(* ===== verification/ToolPolicy.v ===== *)
(** The policy that guards tools: modules/tool/runtime/policy_config.py,
    policy_access.py, policy_exec.py, policy_paths.py, policy_checks.py,
    policy_normalization.py, policy_defaults.py, policy_shared.py and dangerous.py.

    A policy is the dictionary of its file over the defaults.  The checks only read
    it: each returns or raises.  A value of another type than the code expects makes
    it raise as Python does ([ToolPython] with the name of the exception). *)

From S2P Require Import Prelude PyValue PyText CommandParser.
From Stdlib Require Import Ascii.

Inductive tool_exn : Type :=
| ToolRuntimeError (code message : string) (details : dict)
| ToolPython (name : string).
Abbreviation TR A := (result tool_exn A).
Definition denied {A} (message : string) (details : dict) : TR A := Raise (ToolRuntimeError "POLICY_DENIED" message details).
Definition _invalid_argument {A} (message : string) : TR A := Raise (ToolRuntimeError "INVALID_ARGUMENT" message []).
Definition confirm_required {A} (message : string) (details : dict) : TR A :=
  Raise (ToolRuntimeError "CONFIRM_REQUIRED" message details).

(** ** Reading a policy *)

(** [d.get(k, {})], where the code goes on to read a dictionary *)
Definition section (d : dict) (k : string) : TR dict :=
  match dget d k with
  | None => Ok []
  | Some (PDict s) => Ok s
  | Some _ => Raise (ToolPython "AttributeError")
  end.
Fixpoint chars (s : string) : list pyval :=
  match s with EmptyString => [] | String c s' => PStr (String c "") :: chars s' end.
(** The iteration over a value. *)
Definition py_iter (v : pyval) : TR (list pyval) :=
  match v with
  | PList l => Ok l
  | PStr s => Ok (chars s)
  | PDict m => Ok (map (λ kv, PStr kv.1) m)
  | _ => Raise (ToolPython "TypeError")
  end.
(** [list(d.get(k, []))], and the iteration over it *)
Definition items (d : dict) (k : string) : TR (list pyval) :=
  match dget d k with None => Ok [] | Some v => py_iter v end.
Definition hashable (v : pyval) : bool := match v with PList _ | PDict _ => false | _ => true end.
(** [set(d.get(k, []))] *)
Definition set_items (d : dict) (k : string) : TR (list pyval) :=
  l ← items d k; if forallb hashable l then Ok l else Raise (ToolPython "TypeError").
(** [text in values] *)
Definition text_in (s : string) (l : list pyval) : bool := existsb (py_eq (PStr s)) l.
(** [s.startswith(prefix)] for the prefixes in order, up to the first that holds *)
Fixpoint prefix_in (s : string) (l : list pyval) : TR (option string) :=
  match l with
  | [] => Ok None
  | PStr p :: rest => if py_startswith s p then Ok (Some p) else prefix_in s rest
  | _ => Raise (ToolPython "TypeError")
  end.

(** ** Modes and scopes *)

Definition SCOPE_ORDER : list (string * Z) :=
  [("READ_ONLY", 0); ("WRITE_SAFE", 1); ("POWER_USER", 2); ("UI_AUTOMATION", 3)]%Z.
Definition scope_rank (scope : string) : option Z :=
  match List.find (λ kv, String.eqb kv.1 scope) SCOPE_ORDER with Some (_, n) => Some n | None => None end.
Definition max_scope (raw : dict) : TR string :=
  match default (PStr "WRITE_SAFE") (dget raw "scope") with
  | PStr s => if is_some (scope_rank s) then Ok s else _invalid_argument ("Invalid policy scope: " +:+ s)
  | PList _ | PDict _ => Raise (ToolPython "TypeError")
  | v => _invalid_argument ("Invalid policy scope: " +:+ py_str v)
  end.
Definition effective_scope (raw : dict) (requested : option string) : TR string :=
  policy_max ← max_scope raw;
  let req := default "" requested in
  if negb (truthy req) then Ok policy_max
  else
    match scope_rank req, scope_rank policy_max with
    | None, _ => _invalid_argument ("Unknown requested scope: " +:+ req)
    | Some r, Some m => Ok (if (r <=? m)%Z then req else policy_max)
    | Some _, None => Raise (ToolPython "KeyError")
    end.
Definition _validated_mode (value : pyval) (def : string) (valid : list string) (label : string) : TR string :=
  let mode := py_lower (py_strip (py_str (py_or value (PStr def)))) in
  if str_in mode valid then Ok mode else _invalid_argument ("Invalid " +:+ label +:+ " mode: " +:+ mode).

Definition _EXEC_SECURITY_MODES : list string := ["deny"; "allowlist"; "full"].
Definition _EXEC_ASK_MODES : list string := ["off"; "on-miss"; "always"].
Definition _DANGEROUS_MODES : list string := ["prompt"; "deny"; "allow"].
Definition exec_security_mode (raw : dict) : TR string :=
  e ← section raw "exec"; _validated_mode (dget_none e "security") "allowlist" _EXEC_SECURITY_MODES "exec security".
Definition exec_ask_mode (raw : dict) : TR string :=
  e ← section raw "exec"; _validated_mode (dget_none e "ask") "on-miss" _EXEC_ASK_MODES "exec ask".
Definition exec_ask_fallback (raw : dict) : TR string :=
  e ← section raw "exec"; _validated_mode (dget_none e "askFallback") "deny" _EXEC_SECURITY_MODES "exec askFallback".
Definition exec_allowlist (raw : dict) : TR (list string) :=
  e ← section raw "exec";
  match dget e "allowlist" with
  | Some (PList l) => Ok (List.filter (λ s, truthy (py_strip s)) (map py_str l))
  | _ => Ok []
  end.
Definition exec_host_enabled (raw : dict) : TR bool :=
  e ← section raw "exec"; Ok (py_truthy (default (PBool false) (dget e "host_enabled"))).
Definition dangerous_enabled (raw : dict) : TR bool :=
  d ← section raw "dangerous"; Ok (py_truthy (default (PBool true) (dget d "enabled"))).
Definition dangerous_mode (raw : dict) : TR string :=
  d ← section raw "dangerous"; _validated_mode (dget_none d "mode") "prompt" _DANGEROUS_MODES "dangerous".
Definition limit_int (raw : dict) (key : string) (def : Z) : TR Z :=
  l ← section raw "limits";
  let val := default (PInt def) (dget l key) in
  match py_int val with
  | Ok z => Ok z
  | Raise _ => _invalid_argument ("Invalid policy limit for " +:+ key +:+ ": " +:+ py_str val)
  end.
Definition redaction_mode (raw : dict) : TR string :=
  r ← section raw "redaction";
  match default (PStr "normal") (dget r "mode") with
  | PStr m => if str_in m ["normal"; "strict"; "off"] then Ok m else _invalid_argument ("Invalid redaction mode: " +:+ m)
  | v => _invalid_argument ("Invalid redaction mode: " +:+ py_str v)
  end.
· · · · ·
_Exercise_
Considering the records above, count the lines where the string "name" occurs and return that number alone.

_Answer space_
2